Cooperative. A co-op is owned by its members. The people who purchase goods or services from the cooperative make the business decisions, and the members elect their own board of directors from within the group. Profits are distributed among members equally or in proportion to their use of the co-op, rather than being based on ownership or investment. A co-op must pay taxes on income it keeps for investment or cash reserves. Member pay taxes on the income they receive from the cooperative.
Corporation. In legal terms, a corporation is considered a separate entity from the people who run it. This means it has rights, privileges, and liabilities beyond the individuals who run it. Structuring your business as a corporation may give you a tax break or yield other financial benefits, but it also removes control from the business owner. Corporations can be either for-profit or nonprofit.
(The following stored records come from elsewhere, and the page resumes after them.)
(** C2. With [L] the locale the call asks for ([locale], or
    [default_locale] when it is absent or empty), [translate] tries the
    candidates [[L] + fallback_chain.get(L, []) + [default_locale]] in
    order and resolves with the first that has the key, whatever the later
    ones hold. With default_locale "en-US", the chain en-GB -> [en-US]
    and "welcome" present only under en-US, translate("welcome",
    locale="en-GB") is the en-US text. *)
Theorem translate_first_candidate :
  (∀ (self : Translator.t) (k : pystr) (l : option pystr)
     (params : option positive) (count : option Z) (dflt : option pystr)
     (h : heap) (pre post : list pystr) (c : pystr) (tr : Translation),
     let L := Translator.locale_or_default self l in
     [L] ++ default [] (Translator.fallback_chain self !! L)
         ++ [Translator.default_locale self] = pre ++ c :: post →
     (∀ c', c' ∈ pre →
        TranslationStore.get_translation (Translator.store self) c' k = None) →
     TranslationStore.get_translation (Translator.store self) c k = Some tr →
     Translator.translate self k l params count dflt h
     = Translator.resolve self c tr
         (fst (Translator.params_or_new params h)) count
         (snd (Translator.params_or_new params h)))
  ∧ (∀ (self : Translator.t) (L : pystr),
       L ≠ [] → Translator.locale_or_default self (Some L) = L)
  ∧ (∀ (self : Translator.t),
       Translator.locale_or_default self None = Translator.default_locale self)
  ∧ Translator.default_locale example_translator = u "en-US"
  ∧ Translator.fallback_chain example_translator !! u "en-GB" = Some [u "en-US"]
  ∧ TranslationStore.get_translation (Translator.store example_translator)
      (u "en-GB") (u "welcome") = None
  ∧ fst (Translator.translate example_translator (u "welcome")
           (Some (u "en-GB")) None None None ∅)
    = Returns (u "Welcome to BlackRoad").
Proof.
  split; [|split; [|split; [|repeat split; vm_compute; reflexivity]]].
  - intros self k l params count dflt h pre post c tr L Hcands Hpre Hc.
    rewrite translate_unfold. unfold Translator.locales_to_try.
    fold L. rewrite Hcands.
    by rewrite (translate_loop_first self k pre c post tr).
  - intros self [|a L] HL; done.
  - done.
Qed.

End TranslateTheorems.

Section PluralTheorems.

Context `{PyBuiltins}.

(** C3. When the first candidate that has the key holds a translation
    with plural forms and a count is supplied, the category is given by
    the [plural_rule] of that candidate's locale when it has one and by
    the default rule (0 -> zero, 1 -> one, else other) otherwise; the text
    is the plural form of that category, else the form "other", else the
    translation's value; and the text is interpolated with the parameters
    extended by "count". With items.one = "{{count}} item" and
    items.other = "{{count}} items": 1 gives "1 item", 5 gives "5 items",
    and 0, there being no "zero" form, gives "0 items". *)
Theorem translate_plural_selection :
  (∀ (self : Translator.t) (k : pystr) (l : option pystr)
     (params : option positive) (n : Z) (dflt : option pystr)
     (h : heap) (pre post : list pystr) (c : pystr) (tr : Translation),
     let L := Translator.locale_or_default self l in
     [L] ++ default [] (Translator.fallback_chain self !! L)
         ++ [Translator.default_locale self] = pre ++ c :: post →
     (∀ c', c' ∈ pre →
        TranslationStore.get_translation (Translator.store self) c' k = None) →
     TranslationStore.get_translation (Translator.store self) c k = Some tr →
     plural_forms tr ≠ [] →
     let category :=
       match TranslationStore.get_locale (Translator.store self) c ≫= plural_rule with
       | Some rule => rule n
       | None => if (n =? 0)%Z then ZERO else if (n =? 1)%Z then ONE else OTHER
       end in
     let text :=
       match dict_get (plural_forms tr) (PluralForm_value category) with
       | Some v => v
       | None =>
           match dict_get (plural_forms tr) (u "other") with
           | Some v => v
           | None => value tr
           end
       end in
     fst (Translator.translate self k l params (Some n) dflt h)
     = Translator._interpolate text
         (<[u "count" := PInt n]> (params_content params h)))
  ∧ fst (Translator.translate example_translator (u "items") None None (Some 1%Z) None ∅)
    = Returns (u "1 item")
  ∧ fst (Translator.translate example_translator (u "items") None None (Some 5%Z) None ∅)
    = Returns (u "5 items")
  ∧ fst (Translator.translate example_translator (u "items") None None (Some 0%Z) None ∅)
    = Returns (u "0 items").
Proof.
  split; [|repeat split; vm_compute; reflexivity].
  intros self k l params n dflt h pre post c tr L Hcands Hpre Hc Hpf category text.
  rewrite translate_unfold. unfold Translator.locales_to_try. fold L.
  rewrite Hcands, (translate_loop_first self k pre c post tr) by done.
  rewrite resolve_plural by done. cbn [fst].
  by rewrite params_or_new_content.
Qed.

(** C4. When no candidate locale has the key, [translate] returns the
    [default] that was passed, or the key itself when none was; it returns
    normally, and leaves every dictionary of the caller as it was. *)
Theorem translate_missing_key :
  (∀ (self : Translator.t) (k : pystr) (l : option pystr)
     (params : option positive) (count : option Z) (dflt : option pystr)
     (h : heap),
     let L := Translator.locale_or_default self l in
     (∀ c, c ∈ [L] ++ default [] (Translator.fallback_chain self !! L)
                 ++ [Translator.default_locale self] →
        TranslationStore.get_translation (Translator.store self) c k = None) →
     fst (Translator.translate self k l params count dflt h)
     = Returns match dflt with
               | Some d => d
               | None => k
               end
     ∧ ∀ r, is_Some (h !! r) →
         snd (Translator.translate self k l params count dflt h) !! r = h !! r)
  ∧ fst (Translator.translate example_translator (u "missing.key")
           None None None None ∅)
    = Returns (u "missing.key")
  ∧ fst (Translator.translate example_translator (u "missing.key")
           (Some (u "xx-XX")) None (Some 3%Z) (Some (u "n/a")) ∅)
    = Returns (u "n/a").
Proof.
  split; [|repeat split; vm_compute; reflexivity].
  intros self k l params count dflt h L Hnone.
  rewrite translate_unfold. unfold Translator.locales_to_try. fold L.
  rewrite translate_loop_none by done. cbn [fst snd].
  split; [by destruct dflt|]. intros r Hr. by apply params_or_new_keeps.
Qed.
General Partnership. Two or more people (usually not a married couple), agree to dedicate funds, labor, knowledge, and skills to starting and running the business. Each partner takes equal responsibility and shares in profits, losses, and management. Partners are also equally liable for business debts. Partnership terms are determined and formalized in a written agreement.
S Corporation. These types of corporations pass business income, profits, losses, deductions, and credit through to shareholders. Holders of S Corporation stock report income and losses on their Federal tax returns, allowing S corporations to avoid getting taxed twice on corporate income. According to the Internal Revenue Service, your business must meet the following requirements to become an S corporation:
- It must be based in the United States.
- Its shareholders must meet certain requirements, and may not include partnerships, corporations, or non-resident aliens.
- It must have fewer than 100 shareholders and offer one class of stock.
- Certain financial institutions, insurance companies, and international sales corporations do not qualify for S corporation status.